Stored items
Lemma conflict_pairs_elem shown conflicts e : e ∈ conflict_pairs shown conflicts <->
  exists f, f ∈ conflicts /\ f.1 ∈ shown /\ f.2 ∈ shown /\ conflict_pair f = e.
Proof.
  unfold conflict_pairs. rewrite py_sort_elem, elem_of_elements, elem_of_list_to_set, list_elem_of_fmap. split.
  - intros (f & -> & Hf). apply list_elem_of_In, filter_In in Hf as [Hf [H1%str_mem_spec H2%str_mem_spec]%andb_true_iff].
    exists f. split; [by apply list_elem_of_In | done].
  - intros (f & Hf & H1 & H2 & <-). exists f. split; [done|]. apply list_elem_of_In, filter_In. split; [by apply list_elem_of_In|].
    apply andb_true_iff. by split; apply str_mem_spec.
Qed.

(** The display rules of the snapshot contract: approved candidates in strict order, their
    supports distinct and displayed, and displayed conflicts with their sides in order. *)
Record displays (page : recall_page) : Prop := {
  displays_sorted : StronglySorted (fun x y => str_ltb x y = true) (map ve_candidate (rp_rows page));
  displays_approved : forall v, v ∈ rp_rows page -> ve_state v = "APPROVED";
  displays_cited : forall c, c ∈ rp_citations page -> is_Some c;
  displays_supports : forall v, v ∈ rp_rows page -> NoDup (supports_of (rp_supports page) (ve_candidate v)) /\
    forall s, s ∈ supports_of (rp_supports page) (ve_candidate v) -> s ∈ map ve_candidate (rp_rows page);
  displays_conflicts : forall l r, (l, r) ∈ conflict_pairs (map ve_candidate (rp_rows page)) (rp_conflicts page) ->
    str_ltb l r = true /\ l ∈ map ve_candidate (rp_rows page) /\ r ∈ map ve_candidate (rp_rows page);
  displays_order : ordered pair_leb (conflict_pairs (map ve_candidate (rp_rows page)) (rp_conflicts page)) /\
    NoDup (conflict_pairs (map ve_candidate (rp_rows page)) (rp_conflicts page));
}.

(** What a page is selected from. *)
Definition rows_of (d : ledger_db) (q : binding) (allowed : bool) : list version_row := if allowed then candidate_rows d q else [].
Definition supports_at (d : ledger_db) (q : binding) (allowed : bool) : list edge := if allowed then support_rows d q else [].
Definition conflicts_at (d : ledger_db) (q : binding) (allowed : bool) : list edge := if allowed then conflict_rows d q else [].

Record selected (page_size : nat) (q : binding) (allowed : bool) (resume : string) (d : ledger_db) (out : recall_page) (p : page) : Prop := {
  selected_page : _page_components (map ve_candidate (rows_of d q allowed)) (supports_at d q allowed) (conflicts_at d q allowed)
                    resume page_size = Some p;
  selected_rows : rp_rows out = List.filter (fun v => str_mem (ve_candidate v) (displayed p)) (rows_of d q allowed);
  selected_citations : rp_citations out = map (citation_row_of d) (rp_rows out);
  selected_supports : rp_supports out = supports_at d q allowed;
  selected_conflicts : rp_conflicts out = conflicts_at d q allowed;
  selected_more : rp_more out = has_more p;
}.

Lemma select_page_spec page_size q allowed resume (M : machine) :
  okp (select_page page_size q allowed resume) M (fun _ out => exists p, selected page_size (rq_binding q) allowed resume (database M) out p).
Proof.
  apply okp_bind, okp_gets, okp_bind, okp_require. intros _. apply okp_bind, okp_require. intros _.
  apply okp_bind, okp_require. intros _. apply okp_bind, okp_lift. intros p Hp.
  apply okp_bind. intros M' cursor _. apply okp_ret. exists p. split; [|done..].
  unfold rows_of, supports_at, conflicts_at. by destruct (_page_components _ _ _ _ _); [injection Hp as ->|].
Qed.

Section Selected.
Context (page_size : nat) (q : binding) (resume : string) (d : ledger_db) (out : recall_page) (p : page) (allowed : bool).
Hypothesis Ho : orderly d.
Hypothesis Hs : selected page_size q allowed resume d out p.

Lemma selected_elem v : v ∈ rp_rows out <-> v ∈ rows_of d q allowed /\ ve_candidate v ∈ displayed p.
Proof.
  rewrite (selected_rows _ _ _ _ _ _ _ Hs), list_elem_of_In, filter_In, str_mem_spec. by rewrite <- list_elem_of_In.
Qed.

Lemma rows_of_visible v : v ∈ rows_of d q allowed -> v ∈ ledger_candidate_version d /\ visible_version d q v = true.
Proof. unfold rows_of. destruct allowed; [apply candidate_rows_elem | by intros ?%elem_of_nil]. Qed.

(** A candidate of the page's components is on the page. *)
Lemma selected_name x : x ∈ map ve_candidate (rows_of d q allowed) -> x ∈ displayed p -> x ∈ map ve_candidate (rp_rows out).
Proof.
  intros (v & -> & Hv)%list_elem_of_fmap Hx. apply list_elem_of_fmap. exists v. split; [done|]. by apply selected_elem.
Qed.

Lemma selected_support s x : (s, x) ∈ supports_at d q allowed -> x ∈ displayed p -> s ∈ map ve_candidate (rp_rows out).
Proof.
  intros Hin Hx. assert (He : allowed = true) by (unfold supports_at in Hin; destruct allowed; [done | by apply elem_of_nil in Hin]).
  destruct (page_components_whole _ _ _ _ _ _ (selected_page _ _ _ _ _ _ _ Hs)) as [_ Hw].
  assert (Hends : s ∈ map ve_candidate (rows_of d q allowed) /\ x ∈ map ve_candidate (rows_of d q allowed)).
  { unfold supports_at, rows_of in *. rewrite He in *. by destruct (visible_edge_ends d q "SUPPORT" _ Hin) as (H1 & H2 & _). }
  destruct Hends as [H1 H2]. apply selected_name; [done|]. apply (Hw x s Hx H1). symmetry.
  apply joined_edge; [apply elem_of_app; by left | by apply node_set_elem | by apply node_set_elem].
Qed.

Lemma selected_conflict l r : (l, r) ∈ conflict_pairs (map ve_candidate (rp_rows out)) (rp_conflicts out) ->
  str_ltb l r = true /\ l ∈ map ve_candidate (rp_rows out) /\ r ∈ map ve_candidate (rp_rows out).
Proof.
  rewrite (selected_conflicts _ _ _ _ _ _ _ Hs). intros ([a b] & Hin & Ha & Hb & E)%conflict_pairs_elem.
  assert (Hne : a <> b).
  { unfold conflicts_at in Hin. destruct allowed; [|by apply elem_of_nil in Hin]. unfold conflict_rows in Hin. rewrite py_sort_elem in Hin.
    destruct (visible_edge_ends d q "CONTRADICTION" _ Hin) as (_ & _ & e & He & Ee). injection Ee as <- <-. by apply (orderly_ends _ Ho e). }
  unfold conflict_pair in E. cbn [fst snd] in *. destruct (str_leb a b) eqn:Hle; injection E as <- <-; (split; [|done]);
    unfold str_ltb; apply negb_true_iff, not_true_iff_false; intros Hle'.
  - by apply Hne, str_leb_antisym.
  - unfold str_leb in Hle. congruence.
Qed.

Lemma selected_displays : displays out.
Proof.
  split.
  - assert (H : StronglySorted (fun v w => str_ltb (ve_candidate v) (ve_candidate w) = true) (rp_rows out)).
    { rewrite (selected_rows _ _ _ _ _ _ _ Hs). apply filter_keeps_sorted. unfold rows_of. destruct allowed; [by apply candidate_rows_sorted | constructor]. }
    induction H as [|v l Hl IH Hv]; cbn; [constructor|]. constructor; [done|]. apply list.Forall_forall.
    intros x (w & -> & Hw)%list_elem_of_fmap. by apply (proj1 (list.Forall_forall _ _) Hv).
  - intros v [Hv _]%selected_elem. apply rows_of_visible in Hv as [_ Hv]. by apply visible_version_parts in Hv as (_ & _ & ? & _).
  - intros c. rewrite (selected_citations _ _ _ _ _ _ _ Hs). intros (v & -> & Hv)%list_elem_of_fmap.
    apply selected_elem in Hv as [Hv _]. apply rows_of_visible in Hv as [_ Hv]. by apply visible_version_parts in Hv as (? & _).
  - intros v [Hv Hshown]%selected_elem. rewrite (selected_supports _ _ _ _ _ _ _ Hs). split.
    + apply supports_of_NoDup. unfold supports_at. destruct allowed; [by apply support_rows_NoDup | constructor].
    + intros s0 Hin%supports_of_elem. by eapply selected_support.
  - apply selected_conflict.
  - unfold conflict_pairs. split.
    + apply py_sort_ordered; [apply pair_leb_total | apply pair_leb_trans].
    + rewrite py_sort_perm. apply NoDup_elements.
Qed.
End Selected.

(** ** The theorems *)

(** C7: once a cut is committed, what a recall at that cut and those instants reads never
    changes: later transactions of any workspace leave the candidate, support and conflict
    rows visible at it, and their citations, as they are. *)
Theorem committed_cut_never_changes d d' q : orderly d -> rtc transaction d d' -> cut_available d q = true ->
  candidate_rows d' q = candidate_rows d q /\ support_rows d' q = support_rows d q /\ conflict_rows d' q = conflict_rows d q /\
  map (citation_row_of d') (candidate_rows d q) = map (citation_row_of d) (candidate_rows d q).
Proof.
  intros Ho Htx Hc. eapply transactions_rows; [exact Ho | exact Htx|]. apply cut_available_reached; [apply Ho | exact Hc].
Qed.

(** C0: whatever transactions have run, a cut and two instants show one version of a
    candidate at most. *)
Theorem one_version_at_a_cut d0 d q v w : orderly d0 -> rtc transaction d0 d ->
  v ∈ ledger_candidate_version d -> w ∈ ledger_candidate_version d -> ve_candidate v = ve_candidate w ->
  visible_version d q v = true -> visible_version d q w = true -> v = w.
Proof.
  intros Ho Htx Hv Hw Hx Vv Vw. apply transactions_orderly in Htx; [|exact Ho]. by eapply (visible_unique d q).
Qed.

(** Every page that the transaction selects satisfies the display rules the snapshot
    contract checks, so a page is never refused for what it displays: approved candidates
    in strict order with their citations, supports distinct and displayed on the same page,
    conflicts between displayed candidates with their sides in order. *)
Theorem selected_page_is_displayable d0 page_size q allowed resume (M M' : machine) out :
  orderly d0 -> rtc transaction d0 (database M) -> select_page page_size q allowed resume M = (M', Ok out) -> displays out.
Proof.
  intros Ho Htx H. apply transactions_orderly in Htx; [|exact Ho]. apply select_page_spec in H as [p Hp].
  by eapply selected_displays.
Qed.

End Serving.

(** ** The theorems on the sample ledger *)

#[local] Existing Instance unicode_sample.
#[local] Existing Instance pad_digest.

(** The cut before the revocation. *)
Definition query6 : binding :=
  {| rb_workspace := ws1; rb_capability := capability; rb_epoch := "1"; rb_subject := "subject:" +:+ fill "1"; rb_action := "READ";
     rb_query := fill "7"; rb_scope := fill "8"; rb_valid_at := "2024-01-02T00:00:00Z"; rb_recorded_at := "2024-01-02T00:00:00Z";
     rb_cut := "6" |}.

Definition request6 : RecallSnapshotRequestV2 :=
  {| rq_binding := query6; rq_provenance_ref := "provenance:" +:+ fill "9"; rq_provenance_digest := fill "9"; continuation := None;
     request_digest_of := fill "9" |}.

Definition before_revoke : ledger_db := database (after 5).
Definition after_revoke : ledger_db := database (append_ledger_command revoke_a (after 5)).1.

Lemma revoke_reaches : rtc transaction before_revoke after_revoke.
Proof. exact (append_steps revoke_a (after 5) quiet_honest eq_refl). Qed.

Lemma script_orderly n : orderly (database (after n)).
Proof. exact (transactions_orderly _ _ (script_reaches n) orderly_empty). Qed.

Example rows6 : map ve_candidate (candidate_rows before_revoke query6) = [candidate_a; candidate_b] /\
  support_rows before_revoke query6 = [(candidate_a, candidate_b)].
Proof. split; vm_compute; reflexivity. Qed.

WORK TO COMPLETE - Find all the lines with "distinct" in the data and copy them.

WRITTEN SOLUTION -
    supports distinct and displayed, and displayed conflicts with their sides in order. *)
    in strict order with their citations, supports distinct and displayed on the same page,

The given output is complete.